→ **ASSIGNMENT**: Please transcribe all of the records precisely.
[DATA EXTRACTS]
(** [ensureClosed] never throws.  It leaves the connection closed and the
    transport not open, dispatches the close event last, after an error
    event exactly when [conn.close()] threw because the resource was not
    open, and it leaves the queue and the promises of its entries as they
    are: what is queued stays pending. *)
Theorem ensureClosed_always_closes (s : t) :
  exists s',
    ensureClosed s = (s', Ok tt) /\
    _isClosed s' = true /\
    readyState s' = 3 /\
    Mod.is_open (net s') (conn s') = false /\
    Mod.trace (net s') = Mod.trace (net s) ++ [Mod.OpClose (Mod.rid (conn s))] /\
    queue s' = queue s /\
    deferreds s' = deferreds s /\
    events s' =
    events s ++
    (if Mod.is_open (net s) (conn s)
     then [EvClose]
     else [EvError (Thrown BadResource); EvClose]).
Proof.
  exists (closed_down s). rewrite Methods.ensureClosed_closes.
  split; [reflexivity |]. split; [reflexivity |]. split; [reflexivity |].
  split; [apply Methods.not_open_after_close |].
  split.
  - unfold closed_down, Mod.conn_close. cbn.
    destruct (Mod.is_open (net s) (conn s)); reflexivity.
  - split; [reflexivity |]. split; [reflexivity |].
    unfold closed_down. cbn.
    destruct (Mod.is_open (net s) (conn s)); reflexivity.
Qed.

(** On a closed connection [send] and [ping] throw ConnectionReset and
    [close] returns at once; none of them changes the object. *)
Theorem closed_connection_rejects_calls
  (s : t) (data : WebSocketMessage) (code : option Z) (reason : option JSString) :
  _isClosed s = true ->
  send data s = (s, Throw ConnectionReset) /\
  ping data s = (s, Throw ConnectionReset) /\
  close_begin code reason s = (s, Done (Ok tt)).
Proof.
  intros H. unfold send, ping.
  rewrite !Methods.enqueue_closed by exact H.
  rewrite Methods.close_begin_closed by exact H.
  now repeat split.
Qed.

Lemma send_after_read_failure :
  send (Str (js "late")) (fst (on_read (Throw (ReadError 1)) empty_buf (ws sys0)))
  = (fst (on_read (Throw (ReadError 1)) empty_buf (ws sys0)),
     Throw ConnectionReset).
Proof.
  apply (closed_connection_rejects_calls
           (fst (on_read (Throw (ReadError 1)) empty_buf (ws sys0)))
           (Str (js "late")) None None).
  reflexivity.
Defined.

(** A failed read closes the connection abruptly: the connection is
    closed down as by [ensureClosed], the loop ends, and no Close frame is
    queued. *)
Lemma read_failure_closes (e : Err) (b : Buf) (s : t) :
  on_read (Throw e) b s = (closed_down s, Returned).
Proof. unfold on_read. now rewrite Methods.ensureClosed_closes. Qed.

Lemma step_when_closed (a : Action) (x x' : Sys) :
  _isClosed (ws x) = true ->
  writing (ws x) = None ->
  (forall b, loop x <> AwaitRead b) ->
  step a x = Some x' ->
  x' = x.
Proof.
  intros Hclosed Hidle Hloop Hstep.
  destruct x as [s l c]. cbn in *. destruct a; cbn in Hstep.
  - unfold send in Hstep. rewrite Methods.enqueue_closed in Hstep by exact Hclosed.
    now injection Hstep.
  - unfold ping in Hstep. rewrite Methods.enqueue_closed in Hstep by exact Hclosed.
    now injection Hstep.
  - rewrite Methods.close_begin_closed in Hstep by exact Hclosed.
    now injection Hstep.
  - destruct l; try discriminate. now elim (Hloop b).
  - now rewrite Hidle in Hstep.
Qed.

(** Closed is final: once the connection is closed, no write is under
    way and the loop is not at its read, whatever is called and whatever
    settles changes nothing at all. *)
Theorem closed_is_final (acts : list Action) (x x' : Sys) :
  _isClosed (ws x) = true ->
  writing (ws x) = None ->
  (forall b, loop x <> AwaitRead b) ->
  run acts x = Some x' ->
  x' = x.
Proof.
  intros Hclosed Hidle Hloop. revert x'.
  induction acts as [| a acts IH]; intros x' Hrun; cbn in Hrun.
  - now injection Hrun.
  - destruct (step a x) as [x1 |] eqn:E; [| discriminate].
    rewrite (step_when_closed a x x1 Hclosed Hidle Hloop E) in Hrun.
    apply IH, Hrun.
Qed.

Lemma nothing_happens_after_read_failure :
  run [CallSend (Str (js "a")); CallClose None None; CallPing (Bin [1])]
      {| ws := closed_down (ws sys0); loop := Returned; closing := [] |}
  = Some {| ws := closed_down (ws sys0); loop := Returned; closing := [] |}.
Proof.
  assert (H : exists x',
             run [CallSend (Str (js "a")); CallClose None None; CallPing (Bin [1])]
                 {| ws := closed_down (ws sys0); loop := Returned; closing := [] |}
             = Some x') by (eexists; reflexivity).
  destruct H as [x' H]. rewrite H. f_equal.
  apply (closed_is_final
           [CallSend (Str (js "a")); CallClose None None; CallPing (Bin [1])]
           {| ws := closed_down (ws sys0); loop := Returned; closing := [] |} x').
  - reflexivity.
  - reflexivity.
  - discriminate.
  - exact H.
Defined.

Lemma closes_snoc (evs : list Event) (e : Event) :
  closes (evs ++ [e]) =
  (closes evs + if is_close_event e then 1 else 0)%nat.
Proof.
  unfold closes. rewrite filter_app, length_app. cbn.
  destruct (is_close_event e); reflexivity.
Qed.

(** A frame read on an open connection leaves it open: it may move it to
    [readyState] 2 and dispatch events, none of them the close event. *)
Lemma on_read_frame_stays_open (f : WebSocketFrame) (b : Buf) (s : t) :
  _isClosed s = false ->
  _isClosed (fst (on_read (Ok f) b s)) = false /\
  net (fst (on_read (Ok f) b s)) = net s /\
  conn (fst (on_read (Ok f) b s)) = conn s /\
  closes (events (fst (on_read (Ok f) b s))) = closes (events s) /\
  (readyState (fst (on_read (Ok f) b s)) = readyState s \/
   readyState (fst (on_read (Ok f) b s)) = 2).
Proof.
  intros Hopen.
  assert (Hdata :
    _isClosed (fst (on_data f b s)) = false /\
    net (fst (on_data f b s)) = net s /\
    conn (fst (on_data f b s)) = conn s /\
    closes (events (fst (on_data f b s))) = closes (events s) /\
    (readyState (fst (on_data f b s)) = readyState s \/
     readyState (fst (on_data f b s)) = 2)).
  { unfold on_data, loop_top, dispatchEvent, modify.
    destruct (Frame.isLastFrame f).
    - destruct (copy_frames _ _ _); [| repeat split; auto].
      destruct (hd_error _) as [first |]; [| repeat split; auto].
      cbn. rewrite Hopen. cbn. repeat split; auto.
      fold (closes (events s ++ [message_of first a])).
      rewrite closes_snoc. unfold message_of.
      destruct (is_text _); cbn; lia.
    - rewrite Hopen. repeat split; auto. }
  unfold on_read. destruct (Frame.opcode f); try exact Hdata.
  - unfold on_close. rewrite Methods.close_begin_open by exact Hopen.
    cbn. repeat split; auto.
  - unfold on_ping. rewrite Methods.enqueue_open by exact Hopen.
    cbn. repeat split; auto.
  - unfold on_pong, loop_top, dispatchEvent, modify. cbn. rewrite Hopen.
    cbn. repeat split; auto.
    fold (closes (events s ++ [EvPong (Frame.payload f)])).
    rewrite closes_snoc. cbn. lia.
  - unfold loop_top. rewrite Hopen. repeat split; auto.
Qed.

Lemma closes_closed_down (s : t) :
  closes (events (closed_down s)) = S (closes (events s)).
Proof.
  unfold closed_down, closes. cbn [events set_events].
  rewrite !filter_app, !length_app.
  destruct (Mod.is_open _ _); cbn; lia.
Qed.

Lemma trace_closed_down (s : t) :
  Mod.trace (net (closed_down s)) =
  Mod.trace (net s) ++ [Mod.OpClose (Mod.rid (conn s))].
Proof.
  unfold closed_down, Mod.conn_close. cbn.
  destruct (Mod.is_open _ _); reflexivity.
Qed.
[/DATA EXTRACTS]
→ **WRITTEN ANSWER**:
(** [ensureClosed] never throws.  It leaves the connection closed and the
    transport not open, dispatches the close event last, after an error
    event exactly when [conn.close()] threw because the resource was not
    open, and it leaves the queue and the promises of its entries as they
    are: what is queued stays pending. *)
Theorem ensureClosed_always_closes (s : t) :
  exists s',
    ensureClosed s = (s', Ok tt) /\
    _isClosed s' = true /\
    readyState s' = 3 /\
    Mod.is_open (net s') (conn s') = false /\
    Mod.trace (net s') = Mod.trace (net s) ++ [Mod.OpClose (Mod.rid (conn s))] /\
    queue s' = queue s /\
    deferreds s' = deferreds s /\
    events s' =
    events s ++
    (if Mod.is_open (net s) (conn s)
     then [EvClose]
     else [EvError (Thrown BadResource); EvClose]).
Proof.
  exists (closed_down s). rewrite Methods.ensureClosed_closes.
  split; [reflexivity |]. split; [reflexivity |]. split; [reflexivity |].
  split; [apply Methods.not_open_after_close |].
  split.
  - unfold closed_down, Mod.conn_close. cbn.
    destruct (Mod.is_open (net s) (conn s)); reflexivity.
  - split; [reflexivity |]. split; [reflexivity |].
    unfold closed_down. cbn.
    destruct (Mod.is_open (net s) (conn s)); reflexivity.
Qed.

(** On a closed connection [send] and [ping] throw ConnectionReset and
    [close] returns at once; none of them changes the object. *)
Theorem closed_connection_rejects_calls
  (s : t) (data : WebSocketMessage) (code : option Z) (reason : option JSString) :
  _isClosed s = true ->
  send data s = (s, Throw ConnectionReset) /\
  ping data s = (s, Throw ConnectionReset) /\
  close_begin code reason s = (s, Done (Ok tt)).
Proof.
  intros H. unfold send, ping.
  rewrite !Methods.enqueue_closed by exact H.
  rewrite Methods.close_begin_closed by exact H.
  now repeat split.
Qed.

Lemma send_after_read_failure :
  send (Str (js "late")) (fst (on_read (Throw (ReadError 1)) empty_buf (ws sys0)))
  = (fst (on_read (Throw (ReadError 1)) empty_buf (ws sys0)),
     Throw ConnectionReset).
Proof.
  apply (closed_connection_rejects_calls
           (fst (on_read (Throw (ReadError 1)) empty_buf (ws sys0)))
           (Str (js "late")) None None).
  reflexivity.
Defined.

(** A failed read closes the connection abruptly: the connection is
    closed down as by [ensureClosed], the loop ends, and no Close frame is
    queued. *)
Lemma read_failure_closes (e : Err) (b : Buf) (s : t) :
  on_read (Throw e) b s = (closed_down s, Returned).
Proof. unfold on_read. now rewrite Methods.ensureClosed_closes. Qed.

Lemma step_when_closed (a : Action) (x x' : Sys) :
  _isClosed (ws x) = true ->
  writing (ws x) = None ->
  (forall b, loop x <> AwaitRead b) ->
  step a x = Some x' ->
  x' = x.
Proof.
  intros Hclosed Hidle Hloop Hstep.
  destruct x as [s l c]. cbn in *. destruct a; cbn in Hstep.
  - unfold send in Hstep. rewrite Methods.enqueue_closed in Hstep by exact Hclosed.
    now injection Hstep.
  - unfold ping in Hstep. rewrite Methods.enqueue_closed in Hstep by exact Hclosed.
    now injection Hstep.
  - rewrite Methods.close_begin_closed in Hstep by exact Hclosed.
    now injection Hstep.
  - destruct l; try discriminate. now elim (Hloop b).
  - now rewrite Hidle in Hstep.
Qed.

(** Closed is final: once the connection is closed, no write is under
    way and the loop is not at its read, whatever is called and whatever
    settles changes nothing at all. *)
Theorem closed_is_final (acts : list Action) (x x' : Sys) :
  _isClosed (ws x) = true ->
  writing (ws x) = None ->
  (forall b, loop x <> AwaitRead b) ->
  run acts x = Some x' ->
  x' = x.
Proof.
  intros Hclosed Hidle Hloop. revert x'.
  induction acts as [| a acts IH]; intros x' Hrun; cbn in Hrun.
  - now injection Hrun.
  - destruct (step a x) as [x1 |] eqn:E; [| discriminate].
    rewrite (step_when_closed a x x1 Hclosed Hidle Hloop E) in Hrun.
    apply IH, Hrun.
Qed.

Lemma nothing_happens_after_read_failure :
  run [CallSend (Str (js "a")); CallClose None None; CallPing (Bin [1])]
      {| ws := closed_down (ws sys0); loop := Returned; closing := [] |}
  = Some {| ws := closed_down (ws sys0); loop := Returned; closing := [] |}.
Proof.
  assert (H : exists x',
             run [CallSend (Str (js "a")); CallClose None None; CallPing (Bin [1])]
                 {| ws := closed_down (ws sys0); loop := Returned; closing := [] |}
             = Some x') by (eexists; reflexivity).
  destruct H as [x' H]. rewrite H. f_equal.
  apply (closed_is_final
           [CallSend (Str (js "a")); CallClose None None; CallPing (Bin [1])]
           {| ws := closed_down (ws sys0); loop := Returned; closing := [] |} x').
  - reflexivity.
  - reflexivity.
  - discriminate.
  - exact H.
Defined.

Lemma closes_snoc (evs : list Event) (e : Event) :
  closes (evs ++ [e]) =
  (closes evs + if is_close_event e then 1 else 0)%nat.
Proof.
  unfold closes. rewrite filter_app, length_app. cbn.
  destruct (is_close_event e); reflexivity.
Qed.

(** A frame read on an open connection leaves it open: it may move it to
    [readyState] 2 and dispatch events, none of them the close event. *)
Lemma on_read_frame_stays_open (f : WebSocketFrame) (b : Buf) (s : t) :
  _isClosed s = false ->
  _isClosed (fst (on_read (Ok f) b s)) = false /\
  net (fst (on_read (Ok f) b s)) = net s /\
  conn (fst (on_read (Ok f) b s)) = conn s /\
  closes (events (fst (on_read (Ok f) b s))) = closes (events s) /\
  (readyState (fst (on_read (Ok f) b s)) = readyState s \/
   readyState (fst (on_read (Ok f) b s)) = 2).
Proof.
  intros Hopen.
  assert (Hdata :
    _isClosed (fst (on_data f b s)) = false /\
    net (fst (on_data f b s)) = net s /\
    conn (fst (on_data f b s)) = conn s /\
    closes (events (fst (on_data f b s))) = closes (events s) /\
    (readyState (fst (on_data f b s)) = readyState s \/
     readyState (fst (on_data f b s)) = 2)).
  { unfold on_data, loop_top, dispatchEvent, modify.
    destruct (Frame.isLastFrame f).
    - destruct (copy_frames _ _ _); [| repeat split; auto].
      destruct (hd_error _) as [first |]; [| repeat split; auto].
      cbn. rewrite Hopen. cbn. repeat split; auto.
      fold (closes (events s ++ [message_of first a])).
      rewrite closes_snoc. unfold message_of.
      destruct (is_text _); cbn; lia.
    - rewrite Hopen. repeat split; auto. }
  unfold on_read. destruct (Frame.opcode f); try exact Hdata.
  - unfold on_close. rewrite Methods.close_begin_open by exact Hopen.
    cbn. repeat split; auto.
  - unfold on_ping. rewrite Methods.enqueue_open by exact Hopen.
    cbn. repeat split; auto.
  - unfold on_pong, loop_top, dispatchEvent, modify. cbn. rewrite Hopen.
    cbn. repeat split; auto.
    fold (closes (events s ++ [EvPong (Frame.payload f)])).
    rewrite closes_snoc. cbn. lia.
  - unfold loop_top. rewrite Hopen. repeat split; auto.
Qed.

Lemma closes_closed_down (s : t) :
  closes (events (closed_down s)) = S (closes (events s)).
Proof.
  unfold closed_down, closes. cbn [events set_events].
  rewrite !filter_app, !length_app.
  destruct (Mod.is_open _ _); cbn; lia.
Qed.

Lemma trace_closed_down (s : t) :
  Mod.trace (net (closed_down s)) =
  Mod.trace (net s) ++ [Mod.OpClose (Mod.rid (conn s))].
Proof.
  unfold closed_down, Mod.conn_close. cbn.
  destruct (Mod.is_open _ _); reflexivity.
Qed.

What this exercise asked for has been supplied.